* **Assigned task**
Report each line of the listing below that holds "listener".

* **Information given**
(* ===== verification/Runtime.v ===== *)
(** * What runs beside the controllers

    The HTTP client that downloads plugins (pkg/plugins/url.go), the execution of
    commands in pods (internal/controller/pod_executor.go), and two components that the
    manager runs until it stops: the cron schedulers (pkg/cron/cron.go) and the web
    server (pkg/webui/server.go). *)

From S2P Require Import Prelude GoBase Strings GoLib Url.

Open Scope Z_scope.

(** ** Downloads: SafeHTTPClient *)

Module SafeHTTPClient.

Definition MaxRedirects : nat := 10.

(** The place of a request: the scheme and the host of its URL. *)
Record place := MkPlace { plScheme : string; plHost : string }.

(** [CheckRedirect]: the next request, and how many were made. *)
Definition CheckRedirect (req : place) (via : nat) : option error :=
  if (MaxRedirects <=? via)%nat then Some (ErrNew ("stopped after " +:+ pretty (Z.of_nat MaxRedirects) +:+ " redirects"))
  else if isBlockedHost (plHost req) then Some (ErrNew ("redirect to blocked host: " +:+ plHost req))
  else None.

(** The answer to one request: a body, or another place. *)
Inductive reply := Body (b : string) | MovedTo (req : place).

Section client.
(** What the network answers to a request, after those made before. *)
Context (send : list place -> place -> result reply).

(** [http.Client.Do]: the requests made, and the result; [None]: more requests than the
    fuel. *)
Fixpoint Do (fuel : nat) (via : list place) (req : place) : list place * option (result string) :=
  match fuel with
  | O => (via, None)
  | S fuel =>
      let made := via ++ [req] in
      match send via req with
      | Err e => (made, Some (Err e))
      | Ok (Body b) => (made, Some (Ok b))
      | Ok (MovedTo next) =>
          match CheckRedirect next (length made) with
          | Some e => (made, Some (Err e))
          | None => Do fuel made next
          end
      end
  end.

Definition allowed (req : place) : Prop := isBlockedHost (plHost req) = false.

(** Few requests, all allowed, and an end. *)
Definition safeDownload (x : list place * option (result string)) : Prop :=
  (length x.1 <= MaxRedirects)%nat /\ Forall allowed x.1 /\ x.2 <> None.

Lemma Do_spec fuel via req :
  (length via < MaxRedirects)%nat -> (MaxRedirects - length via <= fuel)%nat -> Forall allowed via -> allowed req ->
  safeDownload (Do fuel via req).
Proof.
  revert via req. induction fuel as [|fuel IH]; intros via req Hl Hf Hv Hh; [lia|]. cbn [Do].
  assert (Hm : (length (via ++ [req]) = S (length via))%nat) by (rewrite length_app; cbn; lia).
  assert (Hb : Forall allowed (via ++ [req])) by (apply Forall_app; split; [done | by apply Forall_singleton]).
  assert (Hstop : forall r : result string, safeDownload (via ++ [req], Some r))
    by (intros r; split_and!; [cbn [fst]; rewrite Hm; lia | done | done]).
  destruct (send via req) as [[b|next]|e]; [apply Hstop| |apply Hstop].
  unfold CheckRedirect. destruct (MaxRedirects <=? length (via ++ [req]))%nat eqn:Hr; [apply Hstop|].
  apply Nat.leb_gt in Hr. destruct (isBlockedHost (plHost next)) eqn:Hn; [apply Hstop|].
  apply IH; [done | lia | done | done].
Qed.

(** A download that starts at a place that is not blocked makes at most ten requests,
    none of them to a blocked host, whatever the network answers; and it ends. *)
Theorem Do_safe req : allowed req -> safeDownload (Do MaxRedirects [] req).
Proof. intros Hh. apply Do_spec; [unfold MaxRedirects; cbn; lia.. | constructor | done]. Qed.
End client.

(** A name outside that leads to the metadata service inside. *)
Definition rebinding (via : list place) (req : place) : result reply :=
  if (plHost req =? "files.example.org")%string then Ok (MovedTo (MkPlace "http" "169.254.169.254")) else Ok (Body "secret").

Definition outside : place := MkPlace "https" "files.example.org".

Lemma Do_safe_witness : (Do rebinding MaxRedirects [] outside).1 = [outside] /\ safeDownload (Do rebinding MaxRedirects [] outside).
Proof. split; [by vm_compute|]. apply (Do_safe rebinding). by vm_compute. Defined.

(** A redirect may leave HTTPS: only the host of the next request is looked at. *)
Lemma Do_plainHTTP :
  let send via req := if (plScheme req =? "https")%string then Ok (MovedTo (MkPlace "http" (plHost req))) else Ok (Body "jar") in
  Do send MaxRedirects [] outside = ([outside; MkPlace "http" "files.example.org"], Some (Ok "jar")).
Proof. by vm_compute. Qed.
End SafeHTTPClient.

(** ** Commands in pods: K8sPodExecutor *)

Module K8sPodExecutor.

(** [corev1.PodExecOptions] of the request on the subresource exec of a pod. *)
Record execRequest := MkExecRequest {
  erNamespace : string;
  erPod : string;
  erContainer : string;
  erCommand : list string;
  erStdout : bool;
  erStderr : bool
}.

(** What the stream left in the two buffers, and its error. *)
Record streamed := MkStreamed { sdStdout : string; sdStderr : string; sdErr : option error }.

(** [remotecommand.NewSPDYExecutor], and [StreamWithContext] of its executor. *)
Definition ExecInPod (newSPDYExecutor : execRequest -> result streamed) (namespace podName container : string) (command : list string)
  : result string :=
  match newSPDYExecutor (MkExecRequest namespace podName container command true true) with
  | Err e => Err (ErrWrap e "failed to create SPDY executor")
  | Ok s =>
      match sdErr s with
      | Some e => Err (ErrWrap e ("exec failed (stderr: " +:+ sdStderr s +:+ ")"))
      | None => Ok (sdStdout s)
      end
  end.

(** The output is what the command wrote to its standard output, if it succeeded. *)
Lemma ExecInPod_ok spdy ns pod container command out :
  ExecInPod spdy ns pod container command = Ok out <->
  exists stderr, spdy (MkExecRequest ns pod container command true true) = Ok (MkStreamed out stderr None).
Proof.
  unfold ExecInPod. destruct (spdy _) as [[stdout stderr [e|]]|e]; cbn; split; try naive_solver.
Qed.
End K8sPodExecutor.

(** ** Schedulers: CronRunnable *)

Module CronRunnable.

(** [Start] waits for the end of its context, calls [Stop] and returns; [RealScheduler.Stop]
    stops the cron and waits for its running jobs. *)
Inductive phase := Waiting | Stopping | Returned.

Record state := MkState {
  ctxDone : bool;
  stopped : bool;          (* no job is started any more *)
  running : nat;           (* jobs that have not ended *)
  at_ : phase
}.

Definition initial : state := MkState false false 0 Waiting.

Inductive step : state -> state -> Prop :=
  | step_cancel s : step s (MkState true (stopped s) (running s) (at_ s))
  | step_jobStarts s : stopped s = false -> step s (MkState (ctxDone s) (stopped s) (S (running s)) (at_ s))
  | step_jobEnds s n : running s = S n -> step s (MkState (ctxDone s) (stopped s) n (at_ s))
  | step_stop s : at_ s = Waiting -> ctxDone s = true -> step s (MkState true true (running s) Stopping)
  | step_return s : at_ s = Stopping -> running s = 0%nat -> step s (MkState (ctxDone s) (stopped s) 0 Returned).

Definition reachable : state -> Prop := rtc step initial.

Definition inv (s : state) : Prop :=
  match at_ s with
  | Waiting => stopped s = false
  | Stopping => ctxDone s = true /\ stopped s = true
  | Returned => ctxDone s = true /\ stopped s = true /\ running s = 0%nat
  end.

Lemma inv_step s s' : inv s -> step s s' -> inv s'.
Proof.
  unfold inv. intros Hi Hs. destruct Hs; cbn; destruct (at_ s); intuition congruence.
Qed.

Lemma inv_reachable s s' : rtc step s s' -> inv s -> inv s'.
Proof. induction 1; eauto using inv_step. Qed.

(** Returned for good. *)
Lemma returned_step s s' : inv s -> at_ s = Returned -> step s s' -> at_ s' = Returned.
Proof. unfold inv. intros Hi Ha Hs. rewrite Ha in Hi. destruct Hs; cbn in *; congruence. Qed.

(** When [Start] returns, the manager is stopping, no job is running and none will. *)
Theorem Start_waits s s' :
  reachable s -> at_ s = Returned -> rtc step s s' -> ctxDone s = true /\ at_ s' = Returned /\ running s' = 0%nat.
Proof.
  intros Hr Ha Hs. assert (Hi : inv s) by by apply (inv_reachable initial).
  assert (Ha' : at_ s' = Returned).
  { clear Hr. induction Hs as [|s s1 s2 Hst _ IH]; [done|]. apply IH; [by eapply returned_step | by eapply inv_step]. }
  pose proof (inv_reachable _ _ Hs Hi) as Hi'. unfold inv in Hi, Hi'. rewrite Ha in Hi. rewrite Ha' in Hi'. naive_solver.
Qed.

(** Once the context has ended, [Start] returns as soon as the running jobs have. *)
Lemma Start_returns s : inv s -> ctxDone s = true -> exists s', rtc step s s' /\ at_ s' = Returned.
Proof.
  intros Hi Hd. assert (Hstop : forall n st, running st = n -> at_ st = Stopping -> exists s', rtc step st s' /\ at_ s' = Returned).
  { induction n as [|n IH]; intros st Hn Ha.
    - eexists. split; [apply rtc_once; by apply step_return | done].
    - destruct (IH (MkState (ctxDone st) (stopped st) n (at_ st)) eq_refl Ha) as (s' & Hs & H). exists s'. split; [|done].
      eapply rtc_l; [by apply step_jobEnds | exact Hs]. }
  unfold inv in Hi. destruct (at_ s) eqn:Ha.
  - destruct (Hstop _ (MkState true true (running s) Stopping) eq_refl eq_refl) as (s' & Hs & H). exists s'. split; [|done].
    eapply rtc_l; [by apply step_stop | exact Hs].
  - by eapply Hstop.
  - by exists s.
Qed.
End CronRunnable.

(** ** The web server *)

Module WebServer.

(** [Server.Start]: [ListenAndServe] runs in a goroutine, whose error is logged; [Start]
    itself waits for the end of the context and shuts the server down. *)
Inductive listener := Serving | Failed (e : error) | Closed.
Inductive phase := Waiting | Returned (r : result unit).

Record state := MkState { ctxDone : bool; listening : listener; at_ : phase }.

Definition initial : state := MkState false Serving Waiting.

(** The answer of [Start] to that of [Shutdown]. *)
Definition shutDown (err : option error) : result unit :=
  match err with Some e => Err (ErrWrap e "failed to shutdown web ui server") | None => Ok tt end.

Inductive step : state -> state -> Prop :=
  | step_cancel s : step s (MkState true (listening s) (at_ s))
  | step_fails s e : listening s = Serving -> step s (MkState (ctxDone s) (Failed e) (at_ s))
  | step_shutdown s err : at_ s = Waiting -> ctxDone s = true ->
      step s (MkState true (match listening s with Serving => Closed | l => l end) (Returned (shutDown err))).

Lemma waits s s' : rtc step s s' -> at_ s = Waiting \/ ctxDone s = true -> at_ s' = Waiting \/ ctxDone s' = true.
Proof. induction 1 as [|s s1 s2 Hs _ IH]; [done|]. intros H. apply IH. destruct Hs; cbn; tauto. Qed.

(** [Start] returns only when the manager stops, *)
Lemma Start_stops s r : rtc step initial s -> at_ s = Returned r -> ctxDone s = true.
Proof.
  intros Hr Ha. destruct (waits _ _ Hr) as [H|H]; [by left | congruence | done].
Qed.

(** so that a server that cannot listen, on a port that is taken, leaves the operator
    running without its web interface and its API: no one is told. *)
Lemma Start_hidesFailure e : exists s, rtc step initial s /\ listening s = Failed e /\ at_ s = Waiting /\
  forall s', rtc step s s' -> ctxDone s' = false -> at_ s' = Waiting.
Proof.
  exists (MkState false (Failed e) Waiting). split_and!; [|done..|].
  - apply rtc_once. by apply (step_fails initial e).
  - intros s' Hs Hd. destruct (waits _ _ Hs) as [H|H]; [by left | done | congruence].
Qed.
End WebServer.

* **The completed task**
Inductive listener := Serving | Failed (e : error) | Closed.
Record state := MkState { ctxDone : bool; listening : listener; at_ : phase }.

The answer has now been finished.